── EXERCISE DATA

(* ===== verification/GoTime.v ===== *)
(** * The Go standard library's [time] and [float64]

    A [time.Time] is the number of nanoseconds since January 1 of year 1, UTC,
    so the zero time is 0; a [time.Duration] is an int64 number of
    nanoseconds.  Subtraction saturates, addition moves the instant.
    [ParseDuration] is the library's parser, with its fractions computed in
    IEEE double precision as the library computes them. *)

From Stdlib Require Import String Ascii SpecFloat.
From S2P Require Import Prelude GoStrings.

Open Scope Z_scope.

Definition Nanosecond : Z := 1.
Definition Microsecond : Z := 1000 * Nanosecond.
Definition Millisecond : Z := 1000 * Microsecond.
Definition Second : Z := 1000 * Millisecond.
Definition Minute : Z := 60 * Second.
Definition Hour : Z := 60 * Minute.

(** The readings of the clock: [time.Now()] at the place a tag names, at the
    n-th turn of the loop it stands in. *)
Definition Clock : Type := string → nat → Z.

(** [t.IsZero()] *)
Definition IsZero (t : Z) : bool := t =? 0.

(** [t.Sub(u)]: the difference, saturated to the range of a Duration. *)
Definition time_Sub (t u : Z) : Z :=
  let d := t - u in
  if d <? min_int64 then min_int64 else if max_int64 <? d then max_int64 else d.

(** [t.Add(d)] *)
Definition time_Add (t d : Z) : Z := t + d.

(** [t.Before(u)], [t.After(u)] *)
Definition time_Before (t u : Z) : bool := t <? u.
Definition time_After (t u : Z) : bool := u <? t.

Lemma time_Sub_int64 t u : in_int64 (time_Sub t u).
Proof. unfold time_Sub. repeat case_match; int64_lia. Qed.

Lemma time_Sub_exact t u : in_int64 (t - u) → time_Sub t u = t - u.
Proof.
  unfold time_Sub. intros H.
  destruct (Z.ltb_spec (t - u) min_int64); [int64_lia|].
  destruct (Z.ltb_spec max_int64 (t - u)); [int64_lia|done].
Qed.

(** Saturation does not change comparisons with a Duration below the top. *)
Lemma time_Sub_gt t u d :
  in_int64 d → d < max_int64 → d < time_Sub t u ↔ d < t - u.
Proof.
  unfold time_Sub. intros Hd Hm.
  destruct (Z.ltb_spec (t - u) min_int64); [int64_lia|].
  destruct (Z.ltb_spec max_int64 (t - u)); int64_lia.
Qed.

(** ** float64 *)

Abbreviation float64 := spec_float.
Definition float_prec : Z := 53.
Definition float_emax : Z := 1024.

(** [float64(z)]: the nearest double. *)
Definition float_of_Z (z : Z) : float64 :=
  binary_normalize float_prec float_emax z 0 false.
Definition float_mul : float64 → float64 → float64 := SFmul float_prec float_emax.
Definition float_div : float64 → float64 → float64 := SFdiv float_prec float_emax.

Definition float_add : float64 → float64 → float64 := SFadd float_prec float_emax.

(** [d.Seconds()] *)
Definition Seconds (d : Z) : float64 :=
  float_add (float_of_Z (Z.quot d Second))
    (float_div (float_of_Z (Z.rem d Second)) (float_of_Z 1000000000)).

(** An integer conversion of a finite double drops the fraction. *)
Definition float_trunc (f : float64) : Z :=
  match f with
  | S754_finite s m e =>
      let a := if 0 <=? e then Z.pos m * 2 ^ e else Z.pos m / 2 ^ (- e) in
      if s then - a else a
  | _ => 0
  end.

(** ** ParseDuration *)

(** [leadingInt]: the value and the rest, or an overflow. *)
Fixpoint leadingInt (s : string) (x : Z) : option (Z * string) :=
  match s with
  | String c s' =>
      if is_digit c then
        if 2 ^ 63 / 10 <? x then None
        else let y := x * 10 + digit_val c in
             if 2 ^ 63 <? y then None else leadingInt s' y
      else Some (x, s)
  | "" => Some (x, s)
  end.

(** [leadingFraction]: the digits, their scale and the rest; digits past
    int64 are skipped. *)
Fixpoint leadingFraction (s : string) (x : Z) (scale : float64) (overflow : bool) :
  Z * float64 * string :=
  match s with
  | String c s' =>
      if is_digit c then
        if overflow then leadingFraction s' x scale true
        else if (2 ^ 63 - 1) / 10 <? x then leadingFraction s' x scale true
        else let y := x * 10 + digit_val c in
             if 2 ^ 63 <? y then leadingFraction s' x scale true
             else leadingFraction s' y (float_mul scale (float_of_Z 10)) false
      else (x, scale, s)
  | "" => (x, scale, s)
  end.

(** The unit: everything up to the next digit or period. *)
Fixpoint leadingUnit (s : string) : string * string :=
  match s with
  | String c s' =>
      if (is_digit c || Ascii.eqb c ".")%bool then ("", s)
      else let '(u, r) := leadingUnit s' in (String c u, r)
  | "" => ("", "")
  end.

Definition unitMap (u : string) : option Z :=
  if decide (u = "ns") then Some Nanosecond
  else if decide (u = "us") then Some Microsecond
  else if decide (u = String "194" (String "181" "s")) then Some Microsecond
  else if decide (u = String "206" (String "188" "s")) then Some Microsecond
  else if decide (u = "ms") then Some Millisecond
  else if decide (u = "s") then Some Second
  else if decide (u = "m") then Some Minute
  else if decide (u = "h") then Some Hour
  else None.

(** One turn of the loop of [ParseDuration]: a number, a fraction and a unit,
    giving its nanoseconds and the rest of the string. *)
Definition parseComponent (s : string) : option (Z * string) :=
  match s with
  | "" => None
  | String c _ =>
      if negb (is_digit c || Ascii.eqb c ".") then None
      else
        '(v, s1) ← leadingInt s 0;
        let pre := negb (String.length s1 =? String.length s)%nat in
        let '(f, scale, s2, post) :=
          match s1 with
          | String "." s1' =>
              let '(f, scale, r) := leadingFraction s1' 0 (float_of_Z 1) false in
              (f, scale, r, negb (String.length r =? String.length s1')%nat)
          | _ => (0, float_of_Z 1, s1, false)
          end in
        if negb pre && negb post then None
        else
          let '(u, s3) := leadingUnit s2 in
          if decide (u = "") then None
          else
            unit ← unitMap u;
            if 2 ^ 63 / unit <? v then None
            else
              let v := v * unit in
              let v := if 0 <? f
                       then v + float_trunc (float_mul (float_of_Z f)
                                  (float_div (float_of_Z unit) scale))
                       else v in
              if 2 ^ 63 <? v then None else Some (v, s3)
  end.

(** The loop, with the length of the string as fuel: every turn consumes at
    least one byte.  The sum is a uint64: it wraps once, from twice [2 ^ 63]
    to 0. *)
Fixpoint parseComponents (fuel : nat) (s : string) (d : Z) : option Z :=
  match s with
  | "" => Some d
  | _ =>
      match fuel with
      | O => None
      | S fuel =>
          '(v, s') ← parseComponent s;
          let d := (d + v) mod 2 ^ 64 in
          if 2 ^ 63 <? d then None else parseComponents fuel s' d
      end
  end.

(** [time.ParseDuration(s)]; [None] is an error. *)
Definition ParseDuration (s : string) : option Z :=
  let '(neg, s) :=
    match s with
    | String "-" s' => (true, s')
    | String "+" s' => (false, s')
    | _ => (false, s)
    end in
  if decide (s = "0") then Some 0
  else if decide (s = "") then None
  else
    d ← parseComponents (String.length s) s 0;
    if neg then Some (- d)
    else if 2 ^ 63 - 1 <? d then None
    else Some d.

(** ** Termination of the parser

    Every turn consumes at least the unit, so the length of the string is
    enough fuel, and the parser's answer does not depend on it. *)

Lemma leadingInt_length s x v r :
  leadingInt s x = Some (v, r) → (String.length r ≤ String.length s)%nat.
Proof.
  revert x. induction s as [|c s IH]; intros x; cbn [leadingInt].
  { by intros [= <- <-]. }
  destruct (is_digit c); [|by intros [= <- <-]].
  destruct (2 ^ 63 / 10 <? x); [done|]. destruct (2 ^ 63 <? _); [done|].
  intros H%IH. cbn. lia.
Qed.

Lemma leadingFraction_length s x scale o :
  (String.length (leadingFraction s x scale o).2 ≤ String.length s)%nat.
Proof.
  revert x scale o. induction s as [|c s IH]; intros x scale o; cbn [leadingFraction]; [done|].
  destruct (is_digit c); [|done]. cbn [String.length].
  repeat case_match; (etrans; [apply IH|lia]).
Qed.

Lemma leadingUnit_length s :
  (String.length (leadingUnit s).1 + String.length (leadingUnit s).2)%nat = String.length s.
Proof.
  induction s as [|c s IH]; cbn [leadingUnit]; [done|].
  destruct (_ || _); [done|]. destruct (leadingUnit s) as [u r]. cbn in *. lia.
Qed.

Lemma parseComponent_length s v s' :
  parseComponent s = Some (v, s') → (String.length s' < String.length s)%nat.
Proof.
  unfold parseComponent. destruct s as [|c s0] eqn:Es; [done|]. rewrite <- Es. clear s0 Es.
  destruct (negb _); [done|].
  destruct (leadingInt s 0) as [[x s1]|] eqn:Hi; [|done]. apply leadingInt_length in Hi.
  cbn [mbind option_bind].
  set (frac := match s1 with
    | String "." s1' => _ | _ => (0, float_of_Z 1, s1, false) end).
  assert (String.length frac.1.2 ≤ String.length s1)%nat as Hf.
  { unfold frac. destruct s1 as [|[[] [] [] [] [] [] [] []] s1']; cbn; try lia.
    pose proof (leadingFraction_length s1' 0 (float_of_Z 1) false).
    destruct (leadingFraction s1' 0 _ false) as [[? ?] ?]. cbn in *. lia. }
  destruct frac as [[[f scale] s2] post]. cbn [fst snd] in Hf.
  destruct (_ && _); [done|].
  pose proof (leadingUnit_length s2) as Hu. destruct (leadingUnit s2) as [u s3]. cbn in Hu.
  destruct (decide (u = "")) as [|Hne]; [done|].
  destruct (unitMap u); [|done]. cbn [mbind option_bind].
  destruct (_ <? x); [done|]. destruct (_ <? _); [done|]. intros [= _ <-].
  assert (0 < String.length u)%nat by (destruct u; [done|cbn; lia]). lia.
Qed.

Lemma parseComponents_fuel n m s d :
  (String.length s ≤ n)%nat → (String.length s ≤ m)%nat →
  parseComponents n s d = parseComponents m s d.
Proof.
  revert m s d. induction n as [|n IH]; intros m s d Hn Hm.
  { destruct s; [|cbn in Hn; lia]. by destruct m. }
  destruct s as [|c s0] eqn:Es; [by destruct m|]. destruct m as [|m]; [cbn in Hm; lia|].
  cbn [parseComponents]. rewrite <- Es in *. clear Es s0.
  destruct (parseComponent s) as [[v s']|] eqn:E; [|done]. cbn [mbind option_bind].
  apply parseComponent_length in E. destruct (_ <? _); [done|]. apply IH; lia.
Qed.
(** ** Structs, field by field *)

Definition pair_into {V1 V2} (f : V1 → H cell V1) (g : V2 → H cell V2) (v : V1 * V2) :
  H cell (V1 * V2) :=
  v1 ← f v.1; v2 ← g v.2; mret (v1, v2).

Lemma pair_copies `{DV1 : Deep cell V1 D1, DV2 : Deep cell V2 D2}
    (f : V1 → H cell V1) (g : V2 → H cell V2) :
  copies f → copies g → copies (pair_into f g).
Proof.
  intros Hf Hg h [v1 v2] d Hd. cbn in Hd.
  apply bind_Some in Hd as (d1 & Hd1 & (d2 & Hd2 & [= <-])%bind_Some).
  destruct (Hf h v1 d1 Hd1) as (h1 & v1' & E1 & C1).
  destruct (dload_mono h h1 v2 d2 (cp_keeps _ _ _ _ C1) Hd2) as [Hd2' _].
  destruct (Hg h1 v2 d2 Hd2') as (h2 & v2' & E2 & C2).
  exists h2, (v1', v2'). split; [|by eapply copied_pair].
  unfold pair_into, mbind, H_bind, mret, H_ret. cbn. by rewrite E1, E2.
Qed.

Lemma via_copies {S V D} {DV : Deep cell V D} (tup : S → V) (un : V → S)
    (f : V → H cell V) (into : S → H cell S) :
  copies f → (∀ t, tup (un t) = t) →
  (∀ s h, into s h = match f (tup s) h with Some (h', t) => Some (h', un t) | None => None end) →
  copies (DV := deep_via tup DV) into.
Proof.
  intros Hf Hun Heq h s d Hd. destruct (Hf h (tup s) d Hd) as (h' & t & E & [Hk Hl Hfr Hn]).
  exists h', (un t). split; [by rewrite Heq, E|].
  split; cbn [dload dfoot deep_via]; rewrite ?Hun; done.
Qed.
End copying.

(** Compares two runs that make the same calls. *)
Ltac same_run :=
  cbn; unfold pair_into, mbind, H_bind, mret, H_ret; cbn;
  repeat match goal with
  | |- context [match ?m with Some _ => _ | None => _ end] =>
      lazymatch m with context [match _ with _ => _ end] => fail | _ => idtac end;
      destruct m as [[? ?]|]; cbn
  end; reflexivity.
Lemma pointee_same `{Cell cell T} (h h' : heap) l (v : T) :
  h' !! l = h !! l → pointee h (Ptr (Some l)) = Some v → pointee h' (Ptr (Some l)) = Some v.
Proof. unfold pointee. cbn. by intros ->. Qed.

Lemma pointee_dom `{Cell cell T} (h : heap) l (v : T) :
  pointee h (Ptr (Some l)) = Some v → is_Some (h !! l).
Proof. unfold pointee. cbn. by destruct (h !! l). Qed.
End variables.

(** ** Lists of values *)

#[global] Instance list_deep {cell V D} (DV : Deep cell V D) : Deep cell (list V) (list D).
Proof.
  refine {| dload h vs := list_load h vs; dfoot h vs := list_foot h vs |}.
  - intros h h' vs ds. apply list_load_local.
  - intros h vs ds l. apply list_foot_dom.
Defined.

(** ** Owned values *)

Section owned.
Context {cell : Type} {AL : Allocator cell}.
Abbreviation heap := (gmap loc (object cell)).

(** Locations that are shared and never written. *)
Context (shared : gset loc).

Definition own_foot `{DV : Deep cell V D} (h : heap) (v : V) : list loc :=
  filter (λ l, l ∉ shared) (dfoot h v).

Record owns `{DV : Deep cell V D} (h : heap) (v : V) (d : D) : Prop := {
  own_load : dload h v = Some d;
  own_nodup : NoDup (own_foot h v)
}.

(** From [h] on, writes to the locations [F] and new ones only have led to
    [h'] and a value that is owned there. *)
Record update `{DV : Deep cell V D} (h : heap) (F : list loc) (h' : heap) (v' : V) (d' : D) : Prop := {
  up_owns : owns h' v' d';
  up_frame : frame h F h' (own_foot h' v')
}.

Lemma elem_of_own_foot `{DV : Deep cell V D} h (v : V) l :
  l ∈ own_foot h v ↔ l ∈ dfoot h v ∧ l ∉ shared.
Proof. unfold own_foot. rewrite list_elem_of_filter. tauto. Qed.

Lemma own_foot_all `{DV : Deep cell V D} h (v : V) :
  (∀ l, l ∈ dfoot h v → l ∉ shared) → own_foot h v = dfoot h v.
Proof.
  unfold own_foot. induction (dfoot h v) as [|l ls IH]; intros Hall; [done|].
  rewrite filter_cons_True by (apply Hall; left). f_equal. apply IH. intros k Hk. apply Hall. by right.
Qed.

Lemma own_foot_none `{DV : Deep cell V D} h (v : V) :
  (∀ l, l ∈ dfoot h v → l ∈ shared) → own_foot h v = [].
Proof.
  intros Hall. apply elem_of_nil_inv. intros l [Hl Hn]%elem_of_own_foot. by apply Hn, Hall.
Qed.

Lemma own_foot_dom `{DV : Deep cell V D} h (v : V) d l :
  dload h v = Some d → l ∈ own_foot h v → is_Some (h !! l).
Proof. intros Hd [Hl _]%elem_of_own_foot. exact (dfoot_dom h v d l Hd Hl). Qed.

Section rules.
Context `{DV : Deep cell V D}.

Lemma update_refl h (v : V) d : owns h v d → update h (own_foot h v) h v d.
Proof. intros Ho. split; [done|apply frame_refl]. Qed.

Lemma update_weaken h F1 F2 h' (v' : V) d' : F1 ⊆ F2 → update h F1 h' v' d' → update h F2 h' v' d'.
Proof. intros HF [Ho Hf]. split; [done|]. by eapply frame_weaken. Qed.

Lemma update_trans `{DV0 : Deep cell V0 D0} h F h1 (v1 : V0) d1 h2 (v2 : V) d2 :
  update h F h1 v1 d1 → update h1 (own_foot h1 v1) h2 v2 d2 → update h F h2 v2 d2.
Proof. intros [_ F1] [Ho F2]. split; [done|]. by eapply frame_trans. Qed.

(** Writes elsewhere keep a value. *)
Lemma owns_keep h F h' W (v : V) d :
  frame h F h' W → (∀ l, l ∈ F → l ∉ dfoot h v) → owns h v d →
  owns h' v d ∧ dfoot h' v = dfoot h v ∧ own_foot h' v = own_foot h v.
Proof.
  intros Hf HF [Hd Hn]. destruct (frame_keep h F h' W v d Hf Hd HF) as [Hd' Hfoot].
  assert (own_foot h' v = own_foot h v) as E by (unfold own_foot; by rewrite Hfoot).
  split; [|done]. split; [done|]. by rewrite E.
Qed.
End rules.

(** *** Structs *)

Section pairs.
Context `{DV1 : Deep cell V1 D1, DV2 : Deep cell V2 D2}.

Lemma own_foot_pair h (v1 : V1) (v2 : V2) : own_foot h (v1, v2) = own_foot h v1 ++ own_foot h v2.
Proof. unfold own_foot. cbn. by rewrite filter_app. Qed.

Lemma owns_pair h (v1 : V1) (v2 : V2) d1 d2 :
  owns h (v1, v2) (d1, d2) ↔
  owns h v1 d1 ∧ owns h v2 d2 ∧ ∀ l, l ∈ own_foot h v1 → l ∉ own_foot h v2.
Proof.
  split.
  - intros [Hd Hn]. rewrite own_foot_pair in Hn. apply NoDup_app in Hn as (Hn1 & Hdisj & Hn2).
    cbn in Hd. apply bind_Some in Hd as (x1 & H1 & (x2 & H2 & [= -> ->])%bind_Some).
    by split_and!.
  - intros ([H1 Hn1] & [H2 Hn2] & Hdisj). split; [cbn; by rewrite H1, H2|].
    rewrite own_foot_pair. apply NoDup_app. by split_and!.
Qed.

(** Disjoint in what they own: writes of one do not reach the other. *)
Lemma own_disjoint h (v1 : V1) (v2 : V2) d2 :
  owns h v2 d2 → (∀ l, l ∈ own_foot h v1 → l ∉ own_foot h v2) →
  ∀ l, l ∈ own_foot h v1 → l ∉ dfoot h v2.
Proof.
  intros _ Hd l Hl Hl2. apply (Hd l Hl), elem_of_own_foot. split; [done|].
  by apply elem_of_own_foot in Hl as [_ ?].
Qed.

────

**TRY IT**
Using the records above, write out exactly the lines between the one holding "frame h F h' W" and the one holding "owns h (v1, v2) (d1, d2) ↔", inclusive; leave everything else out.

**TASK OUTPUT**
  frame h F h' W → (∀ l, l ∈ F → l ∉ dfoot h v) → owns h v d →
  owns h' v d ∧ dfoot h' v = dfoot h v ∧ own_foot h' v = own_foot h v.
Proof.
  intros Hf HF [Hd Hn]. destruct (frame_keep h F h' W v d Hf Hd HF) as [Hd' Hfoot].
  assert (own_foot h' v = own_foot h v) as E by (unfold own_foot; by rewrite Hfoot).
  split; [|done]. split; [done|]. by rewrite E.
Qed.
End rules.

(** *** Structs *)

Section pairs.
Context `{DV1 : Deep cell V1 D1, DV2 : Deep cell V2 D2}.

Lemma own_foot_pair h (v1 : V1) (v2 : V2) : own_foot h (v1, v2) = own_foot h v1 ++ own_foot h v2.
Proof. unfold own_foot. cbn. by rewrite filter_app. Qed.

Lemma owns_pair h (v1 : V1) (v2 : V2) d1 d2 :
  owns h (v1, v2) (d1, d2) ↔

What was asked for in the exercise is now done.